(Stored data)
:::::

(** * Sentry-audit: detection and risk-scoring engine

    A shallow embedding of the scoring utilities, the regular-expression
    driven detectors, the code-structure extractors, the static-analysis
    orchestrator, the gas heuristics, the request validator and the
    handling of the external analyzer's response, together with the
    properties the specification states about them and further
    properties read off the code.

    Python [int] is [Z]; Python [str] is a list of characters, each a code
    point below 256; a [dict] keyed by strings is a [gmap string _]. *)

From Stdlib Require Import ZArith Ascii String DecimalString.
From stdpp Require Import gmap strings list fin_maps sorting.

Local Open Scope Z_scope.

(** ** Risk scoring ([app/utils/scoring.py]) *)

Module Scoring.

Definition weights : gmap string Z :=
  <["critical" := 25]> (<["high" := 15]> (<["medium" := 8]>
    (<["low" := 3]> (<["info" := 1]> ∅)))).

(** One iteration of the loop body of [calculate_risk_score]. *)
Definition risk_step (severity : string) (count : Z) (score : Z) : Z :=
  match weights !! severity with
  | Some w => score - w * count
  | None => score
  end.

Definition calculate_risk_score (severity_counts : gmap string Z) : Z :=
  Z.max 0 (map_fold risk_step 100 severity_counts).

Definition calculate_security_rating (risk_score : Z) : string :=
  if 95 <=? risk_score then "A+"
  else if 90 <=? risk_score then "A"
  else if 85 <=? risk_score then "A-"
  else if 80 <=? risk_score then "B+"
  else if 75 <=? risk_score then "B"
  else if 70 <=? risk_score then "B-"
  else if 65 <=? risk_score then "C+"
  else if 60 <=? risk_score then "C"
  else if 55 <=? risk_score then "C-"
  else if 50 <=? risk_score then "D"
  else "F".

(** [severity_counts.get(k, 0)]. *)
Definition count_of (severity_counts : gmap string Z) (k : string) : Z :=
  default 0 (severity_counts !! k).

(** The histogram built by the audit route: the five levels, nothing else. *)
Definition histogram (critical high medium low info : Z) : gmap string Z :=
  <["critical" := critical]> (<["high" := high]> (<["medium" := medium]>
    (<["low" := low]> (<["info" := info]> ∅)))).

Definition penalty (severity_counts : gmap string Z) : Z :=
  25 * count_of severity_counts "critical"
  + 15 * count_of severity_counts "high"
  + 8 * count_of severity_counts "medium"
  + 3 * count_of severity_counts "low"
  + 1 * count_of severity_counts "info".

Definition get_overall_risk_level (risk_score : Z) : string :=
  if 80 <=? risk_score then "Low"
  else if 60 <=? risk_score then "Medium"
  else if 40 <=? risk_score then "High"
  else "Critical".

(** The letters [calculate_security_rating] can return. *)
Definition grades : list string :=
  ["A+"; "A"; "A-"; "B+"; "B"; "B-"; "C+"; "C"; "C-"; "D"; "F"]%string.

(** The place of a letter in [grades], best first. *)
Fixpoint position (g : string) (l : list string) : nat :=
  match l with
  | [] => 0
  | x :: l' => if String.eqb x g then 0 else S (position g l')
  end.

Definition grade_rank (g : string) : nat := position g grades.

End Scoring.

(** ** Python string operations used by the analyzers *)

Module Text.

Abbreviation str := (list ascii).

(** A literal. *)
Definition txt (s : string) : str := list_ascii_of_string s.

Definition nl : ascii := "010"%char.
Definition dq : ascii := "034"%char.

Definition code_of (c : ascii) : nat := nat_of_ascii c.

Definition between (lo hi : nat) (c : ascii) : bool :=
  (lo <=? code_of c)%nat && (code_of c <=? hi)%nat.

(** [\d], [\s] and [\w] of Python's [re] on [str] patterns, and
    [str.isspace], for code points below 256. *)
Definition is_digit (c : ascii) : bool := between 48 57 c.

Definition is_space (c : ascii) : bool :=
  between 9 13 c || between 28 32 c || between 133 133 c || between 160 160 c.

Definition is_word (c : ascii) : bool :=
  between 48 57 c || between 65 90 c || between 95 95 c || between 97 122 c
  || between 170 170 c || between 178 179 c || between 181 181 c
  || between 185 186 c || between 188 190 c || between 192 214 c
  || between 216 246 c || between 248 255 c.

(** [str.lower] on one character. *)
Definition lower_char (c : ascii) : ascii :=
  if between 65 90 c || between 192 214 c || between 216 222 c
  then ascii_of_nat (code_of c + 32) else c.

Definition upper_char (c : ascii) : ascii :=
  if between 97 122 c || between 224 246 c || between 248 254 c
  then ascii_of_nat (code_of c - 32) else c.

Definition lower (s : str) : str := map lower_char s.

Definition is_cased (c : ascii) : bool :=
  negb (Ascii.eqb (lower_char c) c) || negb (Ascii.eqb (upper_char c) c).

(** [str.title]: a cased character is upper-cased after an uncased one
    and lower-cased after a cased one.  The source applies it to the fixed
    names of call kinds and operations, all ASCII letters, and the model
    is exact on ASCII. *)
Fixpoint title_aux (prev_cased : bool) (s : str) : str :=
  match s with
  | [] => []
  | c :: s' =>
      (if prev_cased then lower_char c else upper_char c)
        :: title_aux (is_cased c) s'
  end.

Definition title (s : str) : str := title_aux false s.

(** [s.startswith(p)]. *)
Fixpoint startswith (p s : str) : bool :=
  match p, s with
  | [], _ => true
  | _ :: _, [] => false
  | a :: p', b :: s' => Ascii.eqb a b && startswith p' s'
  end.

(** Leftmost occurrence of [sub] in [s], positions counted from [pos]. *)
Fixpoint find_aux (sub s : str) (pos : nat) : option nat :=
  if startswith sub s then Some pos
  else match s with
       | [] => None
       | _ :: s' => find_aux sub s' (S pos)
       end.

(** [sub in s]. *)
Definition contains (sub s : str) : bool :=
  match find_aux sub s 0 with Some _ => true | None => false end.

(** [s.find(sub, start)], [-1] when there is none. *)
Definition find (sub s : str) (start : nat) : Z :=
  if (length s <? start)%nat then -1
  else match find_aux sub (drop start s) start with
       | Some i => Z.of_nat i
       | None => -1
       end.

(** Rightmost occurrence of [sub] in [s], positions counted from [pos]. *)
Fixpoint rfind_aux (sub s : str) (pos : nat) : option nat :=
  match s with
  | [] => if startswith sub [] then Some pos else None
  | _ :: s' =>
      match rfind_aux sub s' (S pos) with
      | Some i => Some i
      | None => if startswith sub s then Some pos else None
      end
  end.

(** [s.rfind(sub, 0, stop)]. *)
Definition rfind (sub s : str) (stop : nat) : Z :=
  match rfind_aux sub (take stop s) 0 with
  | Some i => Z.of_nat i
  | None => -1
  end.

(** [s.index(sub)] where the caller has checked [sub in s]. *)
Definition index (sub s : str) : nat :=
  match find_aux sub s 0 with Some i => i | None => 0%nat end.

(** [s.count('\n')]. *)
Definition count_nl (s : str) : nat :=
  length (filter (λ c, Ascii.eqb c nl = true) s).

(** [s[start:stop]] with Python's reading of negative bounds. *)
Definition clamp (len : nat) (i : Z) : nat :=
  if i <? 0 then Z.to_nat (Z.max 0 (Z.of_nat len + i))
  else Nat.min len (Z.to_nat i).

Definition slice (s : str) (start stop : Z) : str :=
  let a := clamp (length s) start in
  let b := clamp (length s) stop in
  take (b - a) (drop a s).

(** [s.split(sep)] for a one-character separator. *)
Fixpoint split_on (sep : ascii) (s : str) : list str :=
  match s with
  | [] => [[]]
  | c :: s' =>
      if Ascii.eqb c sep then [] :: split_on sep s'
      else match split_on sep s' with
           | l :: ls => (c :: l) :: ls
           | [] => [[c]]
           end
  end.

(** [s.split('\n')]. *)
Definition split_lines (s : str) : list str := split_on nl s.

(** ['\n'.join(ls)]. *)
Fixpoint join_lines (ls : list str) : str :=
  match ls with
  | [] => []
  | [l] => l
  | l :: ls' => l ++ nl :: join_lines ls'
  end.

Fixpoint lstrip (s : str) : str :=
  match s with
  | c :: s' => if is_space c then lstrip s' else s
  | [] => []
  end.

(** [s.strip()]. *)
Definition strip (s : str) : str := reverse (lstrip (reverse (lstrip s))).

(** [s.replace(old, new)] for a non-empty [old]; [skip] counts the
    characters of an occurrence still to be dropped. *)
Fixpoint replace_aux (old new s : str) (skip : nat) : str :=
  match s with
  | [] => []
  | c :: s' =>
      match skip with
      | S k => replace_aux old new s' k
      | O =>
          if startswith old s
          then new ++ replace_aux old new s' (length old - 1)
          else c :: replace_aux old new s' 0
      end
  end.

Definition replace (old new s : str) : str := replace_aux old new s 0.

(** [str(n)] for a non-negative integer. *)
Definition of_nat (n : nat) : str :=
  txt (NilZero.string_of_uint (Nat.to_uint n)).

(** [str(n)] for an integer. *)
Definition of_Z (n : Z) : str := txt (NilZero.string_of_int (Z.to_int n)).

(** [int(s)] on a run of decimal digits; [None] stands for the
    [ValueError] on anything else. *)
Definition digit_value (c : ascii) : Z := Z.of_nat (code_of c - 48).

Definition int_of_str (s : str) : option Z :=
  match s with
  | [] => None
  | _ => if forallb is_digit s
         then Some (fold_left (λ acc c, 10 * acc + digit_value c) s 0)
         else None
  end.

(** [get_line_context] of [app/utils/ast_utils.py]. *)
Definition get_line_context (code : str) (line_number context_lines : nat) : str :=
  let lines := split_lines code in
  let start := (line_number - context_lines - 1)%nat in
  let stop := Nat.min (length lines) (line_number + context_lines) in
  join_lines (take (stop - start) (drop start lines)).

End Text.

:::::

Your answer should be each line of the data that contains the word "Python", copied as it stands.

■ THE ANSWER
    Python [int] is [Z]; Python [str] is a list of characters, each a code
(** ** Python string operations used by the analyzers *)
(** [\d], [\s] and [\w] of Python's [re] on [str] patterns, and
(** [s[start:stop]] with Python's reading of negative bounds. *)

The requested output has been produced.